Perhaps the most noticeable change comes with the Start menu, which was criticized at launch for its lack of customization options. Microsoft has addressed this complaint by giving customers three ways to configure the Start menu's appearance. You can keep the default layout that ships with Windows 11, but options are now available to select "More pins" or "More recommendations" in the Start menu. Each will show an extra row of either pins or recommendations, respectively. We don't know if this move will appease all Windows 11 Start menu haters, but it's a welcome step in the direction.
Another change comes with how the clock is displayed when connecting a secondary monitor. With shipping builds of Windows 11, Microsoft removed the ability to display the clock on the secondary monitor. In this latest build, the option to make both the clock and date visible is now available. However, Microsoft notes, "We are beginning to roll this change out, so it isn't available to all Insiders just yet as we plan to monitor feedback and see how it lands before pushing it out to everyone."
Microsoft has also changed notification behavior for calls, reminders, and alarms. As Microsoft explains, "3 high priority notifications will now be shown as stacked and shown at the same time. This means at any given time, you might see up to 4 notifications at the same time – 3 high priority notifications and one normal priority notification."

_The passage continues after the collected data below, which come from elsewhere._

Record approval_db := ApprovalDb {
  ap_requests : gmap string ApprovalRequest;
  ap_core : withdraw_db;
  ap_users : list user_row;
  (** [admin_users]: id, role *)
  ap_admins : gmap string string;
  (** [system_settings] *)
  ap_settings : gmap string json;
  (** [tx_hash] of the deposits that are completed or confirmed *)
  ap_credited_txs : list string;
  (** Redis: the trading halt, the two market making switches *)
  ap_halt : option string;
  ap_mm_paused : bool;
  ap_mm_blocked : bool;
  (** the cancel-all statements sent to [spot_orders], with their market *)
  ap_cancel_alls : list (option string);
  (** [admin_break_glass_events]: admin, ticket *)
  ap_break_glass : list (string * string);
}.

#[export] Instance approval_db_withdraw : Store approval_db withdraw_db.
Proof.
  refine {| sget := ap_core;
            sput := λ c d, ApprovalDb (ap_requests d) c (ap_users d) (ap_admins d) (ap_settings d)
                             (ap_credited_txs d) (ap_halt d) (ap_mm_paused d) (ap_mm_blocked d)
                             (ap_cancel_alls d) (ap_break_glass d) |}; by intros [].
Defined.
#[export] Instance approval_db_balances : Store approval_db balances.
Proof.
  refine {| sget := λ d, sget (ap_core d);
            sput := λ b d, sput (T := withdraw_db) (sput b (ap_core d)) d |}; [done|by intros [? [[]]]|done].
Defined.

Definition set_requests (x : gmap string ApprovalRequest) (d : approval_db) : approval_db :=
  ApprovalDb x (ap_core d) (ap_users d) (ap_admins d) (ap_settings d) (ap_credited_txs d)
    (ap_halt d) (ap_mm_paused d) (ap_mm_blocked d) (ap_cancel_alls d) (ap_break_glass d).
Definition set_settings (x : gmap string json) (d : approval_db) : approval_db :=
  ApprovalDb (ap_requests d) (ap_core d) (ap_users d) (ap_admins d) x (ap_credited_txs d)
    (ap_halt d) (ap_mm_paused d) (ap_mm_blocked d) (ap_cancel_alls d) (ap_break_glass d).
Definition set_controls (halt : option string) (paused blocked : bool) (cancels : list (option string))
    (d : approval_db) : approval_db :=
  ApprovalDb (ap_requests d) (ap_core d) (ap_users d) (ap_admins d) (ap_settings d) (ap_credited_txs d)
    halt paused blocked cancels (ap_break_glass d).
Definition add_break_glass (x : string * string) (d : approval_db) : approval_db :=
  ApprovalDb (ap_requests d) (ap_core d) (ap_users d) (ap_admins d) (ap_settings d) (ap_credited_txs d)
    (ap_halt d) (ap_mm_paused d) (ap_mm_blocked d) (ap_cancel_alls d) (ap_break_glass d ++ [x]).

(** ** Statements on the requests *)
Definition set_state (st : approval_status) (r : ApprovalRequest) : ApprovalRequest :=
  ApprovalRequestRow (ar_action_type r) (ar_payload r) (ar_requested_by r) st (ar_required r)
    (ar_current r) (ar_approved_by r) (ar_rejected_by r) (ar_rejection_reason r) (ar_expires_at r)
    (ar_executed_at r) (ar_maker_unlock_at r) (ar_action_executed r) (ar_attempts r)
    (ar_last_attempt r) (ar_error r) (ar_context r).
Definition set_rejected (adminId : string) (reason : option string) (r : ApprovalRequest) :
    ApprovalRequest :=
  ApprovalRequestRow (ar_action_type r) (ar_payload r) (ar_requested_by r) ApRejected (ar_required r)
    (ar_current r) (ar_approved_by r) (Some adminId) reason (ar_expires_at r)
    (ar_executed_at r) (ar_maker_unlock_at r) (ar_action_executed r) (ar_attempts r)
    (ar_last_attempt r) (ar_error r) (ar_context r).
Definition set_approvals (current : Z) (approvers : list string) (st : approval_status)
    (executed_at : option Z) (r : ApprovalRequest) : ApprovalRequest :=
  ApprovalRequestRow (ar_action_type r) (ar_payload r) (ar_requested_by r) st (ar_required r)
    current approvers (ar_rejected_by r) (ar_rejection_reason r) (ar_expires_at r)
    executed_at (ar_maker_unlock_at r) (ar_action_executed r) (ar_attempts r)
    (ar_last_attempt r) (ar_error r) (ar_context r).
Definition set_attempt (now : Z) (context : json) (r : ApprovalRequest) : ApprovalRequest :=
  ApprovalRequestRow (ar_action_type r) (ar_payload r) (ar_requested_by r) (ar_status r) (ar_required r)
    (ar_current r) (ar_approved_by r) (ar_rejected_by r) (ar_rejection_reason r) (ar_expires_at r)
    (ar_executed_at r) (ar_maker_unlock_at r) (ar_action_executed r) (ar_attempts r + 1)
    (Some now) None (Some context).
Definition set_executed (done : bool) (error : option string) (r : ApprovalRequest) : ApprovalRequest :=
  ApprovalRequestRow (ar_action_type r) (ar_payload r) (ar_requested_by r) (ar_status r) (ar_required r)
    (ar_current r) (ar_approved_by r) (ar_rejected_by r) (ar_rejection_reason r) (ar_expires_at r)
    (ar_executed_at r) (ar_maker_unlock_at r) done (ar_attempts r) (ar_last_attempt r) error (ar_context r).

The company has even made significant improvements to Narrator within Microsoft Edge. For those that don't know, Narrator is an accessibility tool that allows you to interact with a PC without using a mouse. This is especially helpful for people with limited vision or who are completely blind. Not only can Narrator be used to read content on a webpage and within documents, but it can also be used to compose emails/documents.
With Windows 11 Insider Preview Build 22509, typing in (and editing) fields is faster, and pressing CTRL+L allows you to start typing in the Microsoft Edge address bar immediately. "In addition to making it easier to type into edit fields, we have also made it easier to delete in edit fields. Narrator will now read the character that the cursor position is at after a character has been deleted. In other words, if the cursor is on the "h" of "hello" and you press delete, Narrator will speak 'e'."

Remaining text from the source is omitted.